Working data =
Lemma publish h : ok (g_guest_map h) ->
  exists h', (set_eptp ;;; emit Invept_global ;;; ret true) h = Ok true h' /\ published h h'.
Proof.
  intros Hok. destruct (set_eptp_ok h Hok) as (s & p & E & Hok' & Hh). erewrite bind_ok by exact E. eexists. split; [done|].
  split; try done.
  - intros va. unfold mapping. cbn. by rewrite Hh.
  - exists (if ept_pointer h =? 0 then [Enable_ept] else []). cbn. by rewrite <- !app_assoc.
Qed.

(** The pages of the protected GPU buffers. *)
Definition gpu_addrs h : list Z :=
  (fun k => default 0 (gpu_paddrs (gpu h) !! k)) <$> seqZ 0 (count_gpu_paddrs (gpu h)).

(** [h'] is [h] with the permissions of the pages of [P] changed by [f], the
    processor told, and nothing else. *)
Record changed (f : Z -> Z) (P : list Z) h h' : Prop := {
  ch_ok : ok (g_guest_map h');
  ch_map va : mapping h' va = permitted f (mapping h) P va;
  ch_epc : epc h' = epc h;
  ch_gpu : gpu h' = gpu h;
  ch_enclave : enclave h' = enclave h;
  ch_vectors : m_vectors h' = m_vectors h;
  ch_hw : exists l, hw h' = hw h ++ l ++ [Set_eptp (ept_pointer h'); Invept_global];
}.

Lemma change_list f `{!Permission f} (g : Z -> Z) (body : Z -> M (hook A) unit) l h : ok (g_guest_map h) ->
  changeable f (mapping h) (g <$> l) -> (forall k h', k ∈ l -> body k h' = change_entry (g k) f h') ->
  exists h', (for_each l body ;;; set_eptp ;;; emit Invept_global ;;; ret true) h = Ok true h' /\ changed f (g <$> l) h h'.
Proof.
  intros Hok Hc Hb.
  destruct (change_each f (mapping h) g body l (ex_intro _ (g_guest_map h) (conj Hok eq_refl)) Hc Hb [] h Hok) as (s' & E & Hok' & Hm).
  { intros va. unfold permitted. by destruct (mapping h va) as [[]|]. }
  erewrite bind_ok by exact E. destruct (publish (with_map s' h) Hok') as (h' & E' & []). exists h'. split; [done|].
  split; try done. intros va. rewrite pu_map0. apply Hm.
Qed.

Lemma gpu_change f `{!Permission f} h : ok (g_guest_map h) -> count_gpu_paddrs (gpu h) <= GPU_PADDR_NUM ->
  changeable f (mapping h) (gpu_addrs h) ->
  exists h', (for_each (seqZ 0 (count_gpu_paddrs (gpu h))) (fun k =>
      addr <- load GPU_PADDR_NUM (gpu_paddrs (gpu h)) k ;; change_entry addr f) ;;;
    set_eptp ;;; emit Invept_global ;;; ret true) h = Ok true h' /\ changed f (gpu_addrs h) h h'.
Proof.
  intros Hok Hn Hc. apply (change_list f (fun k => default 0 (gpu_paddrs (gpu h) !! k))); [done|done|]. intros k h' Hk. apply elem_of_seqZ in Hk.
  unfold load. by replace ((0 <=? k) && (k <? GPU_PADDR_NUM)) with true by lia.
Qed.

(** Which pages a list touches depends on the sizes of the pages alone. *)
Lemma touched_level (w w' : Z -> option (nat * Z)) P va : (forall k, fst <$> w k = fst <$> w' k) -> touched w P va = touched w' P va.
Proof.
  intros Hl. unfold touched. induction P as [|k P IH]; [done|]. cbn [existsb]. rewrite IH. f_equal.
  specialize (Hl k). destruct (w k) as [[]|], (w' k) as [[]|]; cbn in Hl; by simplify_eq.
Qed.

Lemma permitted_level f w P va : fst <$> permitted f w P va = fst <$> w va.
Proof. unfold permitted. destruct (w va) as [[]|]; [|done]. by destruct (touched w P va). Qed.

Lemma rw_restored e : u64 e -> is_enabled pt.read_access e = true -> is_enabled pt.write_access e = true ->
  enable_rw (disable_rw e) = e.
Proof.
  intros He Hr Hw. rewrite is_enabled_testbit in Hr, Hw by done. cbn in Hr, Hw. apply Z.bits_inj'. intros b Hb.
  rewrite (pe_bits (f := enable_rw)) by (done || by apply (pe_u64 (f := disable_rw))). rewrite (pe_bits (f := disable_rw)) by done. cbn.
  destruct (Z.eqb_spec b 1) as [->|]; [done|]. by destruct (Z.eqb_spec b 0) as [->|].
Qed.

(** C3: [remove_permission_gpu_buffers], where the pages of the listed buffers
    are mapped, returns and takes the read and the write permission from the
    entry of every address that shares a page with a listed one, keeping its
    frame and its execute permission; every other address keeps its entry; and
    the last thing it does is to load the map and invalidate the cached
    translations. *)
Theorem gpu_buffers_locked h : ok (g_guest_map h) -> count_gpu_paddrs (gpu h) <= GPU_PADDR_NUM ->
  changeable disable_rw (mapping h) (gpu_addrs h) ->
  exists h', remove_permission_gpu_buffers h = Ok true h' /\ changed disable_rw (gpu_addrs h) h h' /\
    forall va l e, mapping h va = Some (l, e) -> exists e', mapping h' va = Some (l, e') /\
      if touched (mapping h) (gpu_addrs h) va
      then is_enabled pt.read_access e' = false /\ is_enabled pt.write_access e' = false /\
           is_enabled pt.execute_access e' = is_enabled pt.execute_access e /\ frame_of e' = frame_of e
      else e' = e.
Proof.
  intros Hok Hn Hc. destruct (gpu_change disable_rw h Hok Hn Hc) as (h' & E & Hch). exists h'.
  split_and!; [exact E|done|]. intros va l e Hw. rewrite (ch_map _ _ _ _ Hch). unfold permitted. rewrite Hw.
  pose proof (walk_u64 _ _ _ _ Hok Hw) as Hu. destruct (touched _ _ _); [|by eexists].
  eexists. split; [done|]. split_and!; [..|by apply (pe_frame disable_rw)];
    rewrite !is_enabled_testbit by done; rewrite (pe_bits (f := disable_rw)) by done; done.
Qed.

What is expected =
When you reach the line containing "Lemma rw_restored e" in the data above, start copying exactly, and stop after the line containing "entry of every".

Response to the task =
Lemma rw_restored e : u64 e -> is_enabled pt.read_access e = true -> is_enabled pt.write_access e = true ->
  enable_rw (disable_rw e) = e.
Proof.
  intros He Hr Hw. rewrite is_enabled_testbit in Hr, Hw by done. cbn in Hr, Hw. apply Z.bits_inj'. intros b Hb.
  rewrite (pe_bits (f := enable_rw)) by (done || by apply (pe_u64 (f := disable_rw))). rewrite (pe_bits (f := disable_rw)) by done. cbn.
  destruct (Z.eqb_spec b 1) as [->|]; [done|]. by destruct (Z.eqb_spec b 0) as [->|].
Qed.

(** C3: [remove_permission_gpu_buffers], where the pages of the listed buffers
    are mapped, returns and takes the read and the write permission from the
    entry of every address that shares a page with a listed one, keeping its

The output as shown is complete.